**TASK REQUIREMENTS**.
Lines outside the range are not wanted. Give again exactly the lines between the line holding "(ITEM_TALENT_ESSENCE, ItemTemplate (lit" and the line holding "vals ← build_values_block", inclusive, from the listing below.

**THE DATA**.
◇ ◇ ◇
(* ===== verification/Player.v ===== *)
(** * The player's create object and the bag (world_server.py)

    The essence budget and the known entries as the login sends them, the item
    template reply, the two essence stacks every character carries, and the
    update object that puts the player in the world. *)
From S2P Require Import Prelude Wire PyFloat Text Json Consts Framing Chars Dbc Known Spells.
From S2P Require Import Builders World Bars Combat.

Definition essence_of (w : world) (rows : list (list Z)) (level clas : Z) : res (Z * Z) :=
  essence_for (w_override w) rows level (Some clas).

(** [(r["id"], r["rank"]) + KNOWN_UNKNOWN_FIELDS]. *)
Definition known_record (r : ca_row) : ca_record :=
  let k i := nth i KNOWN_UNKNOWN_FIELDS 0 in
  CaRecord (kr_id r) (kr_rank r) (k 0%nat) (k 1%nat) (k 2%nat) (k 3%nat).

Section Player.
Context `{Env}.

(** [send_known_entries]: the whole set, then the spellbook's difference. *)
Definition send_known_entries (c : character) : M Z :=
  db ← gets w_known;
  rows ← lift (known_for db (c_guid c));
  send_r SMSG_CA_KNOWN_ENTRIES (smsg_ca_known_entries (map known_record rows)) ;;
  sync_spellbook c ;;
  mret (pylen rows).

(** [send_essence_budget]: the packets are all built before the first byte is
    written. *)
Definition send_essence_budget : M Z :=
  override ← gets w_override;
  pkts ← lift (essence_packets override ESSENCE_ROWS);
  send_batch_pkts pkts.

Definition essence_m (level clas : Z) : M (Z * Z) :=
  w ← get; lift (essence_of w ESSENCE_ROWS level clas).
End Player.

(** ** Items *)

Record item_template := ItemTemplate {
  it_name : pystr; it_quality : Z; it_stackable : Z; it_description : pystr }.

Definition ITEM_TEMPLATES : list (Z * item_template) :=
  [(ITEM_ABILITY_ESSENCE, ItemTemplate (lit "Ability Essence") 4 1000000
      (lit "Spent to learn abilities in the Character Advancement panel."));
   (ITEM_TALENT_ESSENCE, ItemTemplate (lit "Talent Essence") 4 1000000
      (lit "Spent to learn talents in the Character Advancement panel."))].

Definition zeros (n : nat) : bytes := concat (replicate n (le 4 0)).
Definition minus_one : bytes := le 4 0xFFFFFFFF.

(** [struct.pack("<I", entry | 0x80000000)] for an unknown entry; the fields of
    a known one in the client's order. *)
Definition smsg_item_query_single_response (entry : Z) : res bytes :=
  match dget entry ITEM_TEMPLATES with
  | None => packI (Z.lor entry 0x80000000)
  | Some t =>
      e ← packI entry;
      name ← cstr (it_name t);
      q ← packI (it_quality t);
      st ← packi (it_stackable t);
      z2 ← packfs [f_zero; f_zero];
      z1 ← packf f_zero;
      desc ← cstr (it_description t);
      Ok (e ++ le 4 15 ++ le 4 0 ++ minus_one ++ name ++ [0; 0; 0] ++ le 4 0 ++ q
          ++ zeros 2 ++ zeros 2 ++ le 4 0 ++ minus_one ++ minus_one ++ le 4 1 ++ zeros 8
          ++ le 4 0 ++ st ++ le 4 0 ++ le 4 0 ++ zeros 2
          ++ concat (replicate 2 (z2 ++ le 4 0))
          ++ zeros 7 ++ zeros 2 ++ z1
          ++ concat (replicate 5 (zeros 3 ++ minus_one ++ le 4 0 ++ minus_one))
          ++ le 4 0 ++ desc ++ zeros 5 ++ le 4 0 ++ zeros 10
          ++ concat (replicate 3 (zeros 2)) ++ zeros 2 ++ minus_one ++ z1 ++ le 4 0 ++ le 4 0 ++ le 4 0)
  end.

(** [build_item_create_block]. *)
Definition build_item_create_block (item_guid owner_guid entry count : Z) : res bytes :=
  scale ← f32le (f64_of_Z 1);
  vals ← build_values_block
    [(OBJECT_FIELD_GUID, u32le (Z.land item_guid 0xFFFFFFFF));
     (OBJECT_FIELD_GUID + 1, u32le (Z.land (Z.shiftr item_guid 32) 0xFFFFFFFF));
     (OBJECT_FIELD_TYPE, u32le TYPEMASK_ITEM);
     (OBJECT_FIELD_ENTRY, u32le entry);
     (OBJECT_FIELD_SCALE_X, scale);
     (ITEM_FIELD_OWNER, u32le (Z.land owner_guid 0xFFFFFFFF));
     (ITEM_FIELD_OWNER + 1, u32le (Z.land (Z.shiftr owner_guid 32) 0xFFFFFFFF));
     (ITEM_FIELD_CONTAINED, u32le (Z.land owner_guid 0xFFFFFFFF));
     (ITEM_FIELD_CONTAINED + 1, u32le (Z.land (Z.shiftr owner_guid 32) 0xFFFFFFFF));
     (ITEM_FIELD_STACK_COUNT, u32le count);
     (ITEM_FIELD_FLAGS, u32le 0);
     (ITEM_FIELD_DURABILITY, u32le 0);
     (ITEM_FIELD_MAXDURABILITY, u32le 0)] (Some ITEM_END);
  Ok ([UPDATETYPE_CREATE_OBJECT] ++ pack_guid item_guid ++ [TYPEID_ITEM]
      ++ le 2 UPDATEFLAG_LOWGUID ++ le 4 (Z.land item_guid 0xFFFFFFFF) ++ vals).

Record bag_item := BagItem { bi_slot : Z; bi_guid : Z; bi_entry : Z; bi_count : Z }.

(** [archive_inventory]: a stack of each essence that is not empty, under a
    GUID derived from the owner's. *)
Definition archive_inventory (owner : Z) (essence : Z * Z) : list bag_item :=
  let '(ae, te) := essence in
  omap (M:=list) (fun '(slot, (entry, count)) =>
          if count <=? 0 then None
          else Some (BagItem slot (Z.lor HIGHGUID_ITEM (owner * 16 + slot + 1)) entry count))
    [(0, (ITEM_ABILITY_ESSENCE, ae)); (1, (ITEM_TALENT_ESSENCE, te))].

(** The stack updates of the commands that move the budget. *)
Definition stack_update (i : bag_item) : res bytes :=
  build_values_update (bi_guid i) [(ITEM_FIELD_STACK_COUNT, u32le (bi_count i))] ITEM_END.

(** ** The player *)

Definition or_bytes (l : list (Z * Z)) : Z :=
  fold_left (fun acc '(v, s) => Z.lor acc (Z.shiftl v s)) l 0.

(** race, class, gender and power type in one word. *)
Definition bytes0_of (c : character) : Z :=
  let clas := Z.land (c_class c) 0xFF in
  or_bytes [(Z.land (c_race c) 0xFF, 0); (clas, 8); (Z.land (c_gender c) 0xFF, 16);
            (Z.land (power_for clas) 0xFF, 24)].

(** The fields of the values block, as a dictionary: the pools are added after
    the literal, then the flag and the backpack pointers. *)
Definition player_fields (c : character) (st : unit_st) (inv : list bag_item) : res (list (Z * bytes)) :=
  one ← f32le (f64_of_Z 1);
  bound ← f32le (f64_dec 306 (-3));
  reach ← f32le (f64_dec 15 (-1));
  let race := Z.land (c_race c) 0xFF in
  let clas := Z.land (c_class c) 0xFF in
  let gender := Z.land (c_gender c) 0xFF in
  let power := Z.land (power_for clas) 0xFF in
  let guid := c_guid c in
  let faction := default 35 (dget race RACE_FACTION) in
  let base :=
    [(0, u32le (Z.land guid 0xFFFFFFFF));
     (1, u32le (Z.land (Z.shiftr guid 32) 0xFFFFFFFF));
     (2, u32le TYPEMASK_PLAYER);
     (4, one);
     (UNIT_FIELD_BYTES_0, u32le (bytes0_of c));
     (24, u32le (u_hp st));
     (32, u32le (fst (max_pools c)));
     (54, u32le (Z.land (c_level c) 0xFFFFFFFF));
     (55, u32le faction);
     (65, bound);
     (66, reach);
     (67, u32le (c_displayId c));
     (68, u32le (c_displayId c));
     (UNIT_FIELD_BYTES_1, u32le STAND_STATE_STAND);
     (153, u32le (or_bytes [(Z.land (c_skin c) 0xFF, 0); (Z.land (c_face c) 0xFF, 8);
                            (Z.land (c_hairStyle c) 0xFF, 16); (Z.land (c_hairColor c) 0xFF, 24)]));
     (154, u32le (or_bytes [(Z.land (c_facialHair c) 0xFF, 0); (REST_STATE_NORMAL, 24)]));
     (155, u32le gender);
     (634, u32le 0);
     (635, u32le 400);
     (1230, u32le 0xFFFFFFFF)] in
  let f := dset (25 + power) (u32le (u_power st)) base in
  let f := dset (33 + power) (u32le (snd (max_pools c))) f in
  let f := if ARCHIVE_GM_LEVEL >? 0 then dset PLAYER_FLAGS (u32le PLAYER_FLAGS_GM) f else f in
  Ok (fold_left (fun f i =>
        dset (PLAYER_FIELD_PACK_SLOT_1 + bi_slot i * 2 + 1)
             (u32le (Z.land (Z.shiftr (bi_guid i) 32) 0xFFFFFFFF))
          (dset (PLAYER_FIELD_PACK_SLOT_1 + bi_slot i * 2)
             (u32le (Z.land (bi_guid i) 0xFFFFFFFF)) f)) inv f).

(** The movement block. *)
Definition player_movement (ms : Z) (c : character) : res bytes :=
  t ← packI ms;
  p ← packfs [c_x c; c_y c; c_z c; c_o c];
  speeds ← packfs move_speeds;
  Ok (le 2 (Z.lor (Z.lor UPDATEFLAG_SELF UPDATEFLAG_LIVING) UPDATEFLAG_STATIONARY)
      ++ le 4 0 ++ le 2 0 ++ t ++ p ++ le 4 0 ++ speeds).

Section PlayerObject.
Context `{Env}.

(** [build_player_create_object]: the items, then the player. *)
Definition build_player_create_object (c : character) : M bytes :=
  ms ← gets mstime;
  mv ← lift (player_movement ms c);
  st ← unit_state c;
  ess ← essence_m (c_level c) (c_class c);
  let inv := archive_inventory (c_guid c) ess in
  fields ← lift (player_fields c st inv);
  vals ← lift (build_values_block fields (Some PLAYER_END));
  items ← lift (res_map (fun i => build_item_create_block (bi_guid i) (c_guid c) (bi_entry i) (bi_count i)) inv);
  n ← lift (packI (1 + pylen inv));
  mret (n ++ concat items
        ++ ([UPDATETYPE_CREATE_OBJECT2] ++ pack_guid (c_guid c) ++ [TYPEID_PLAYER] ++ mv ++ vals)).

(** The update of the bag stacks after the budget moved. *)
Definition send_stacks (c : character) : M unit :=
  ess ← essence_m (c_level c) (c_class c);
  mapM_ (fun i => send_r SMSG_UPDATE_OBJECT (stack_update i)) (archive_inventory (c_guid c) ess).
End PlayerObject.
◇ ◇ ◇
**RESPONSE AREA**.
   (ITEM_TALENT_ESSENCE, ItemTemplate (lit "Talent Essence") 4 1000000
      (lit "Spent to learn talents in the Character Advancement panel."))].

Definition zeros (n : nat) : bytes := concat (replicate n (le 4 0)).
Definition minus_one : bytes := le 4 0xFFFFFFFF.

(** [struct.pack("<I", entry | 0x80000000)] for an unknown entry; the fields of
    a known one in the client's order. *)
Definition smsg_item_query_single_response (entry : Z) : res bytes :=
  match dget entry ITEM_TEMPLATES with
  | None => packI (Z.lor entry 0x80000000)
  | Some t =>
      e ← packI entry;
      name ← cstr (it_name t);
      q ← packI (it_quality t);
      st ← packi (it_stackable t);
      z2 ← packfs [f_zero; f_zero];
      z1 ← packf f_zero;
      desc ← cstr (it_description t);
      Ok (e ++ le 4 15 ++ le 4 0 ++ minus_one ++ name ++ [0; 0; 0] ++ le 4 0 ++ q
          ++ zeros 2 ++ zeros 2 ++ le 4 0 ++ minus_one ++ minus_one ++ le 4 1 ++ zeros 8
          ++ le 4 0 ++ st ++ le 4 0 ++ le 4 0 ++ zeros 2
          ++ concat (replicate 2 (z2 ++ le 4 0))
          ++ zeros 7 ++ zeros 2 ++ z1
          ++ concat (replicate 5 (zeros 3 ++ minus_one ++ le 4 0 ++ minus_one))
          ++ le 4 0 ++ desc ++ zeros 5 ++ le 4 0 ++ zeros 10
          ++ concat (replicate 3 (zeros 2)) ++ zeros 2 ++ minus_one ++ z1 ++ le 4 0 ++ le 4 0 ++ le 4 0)
  end.

(** [build_item_create_block]. *)
Definition build_item_create_block (item_guid owner_guid entry count : Z) : res bytes :=
  scale ← f32le (f64_of_Z 1);
  vals ← build_values_block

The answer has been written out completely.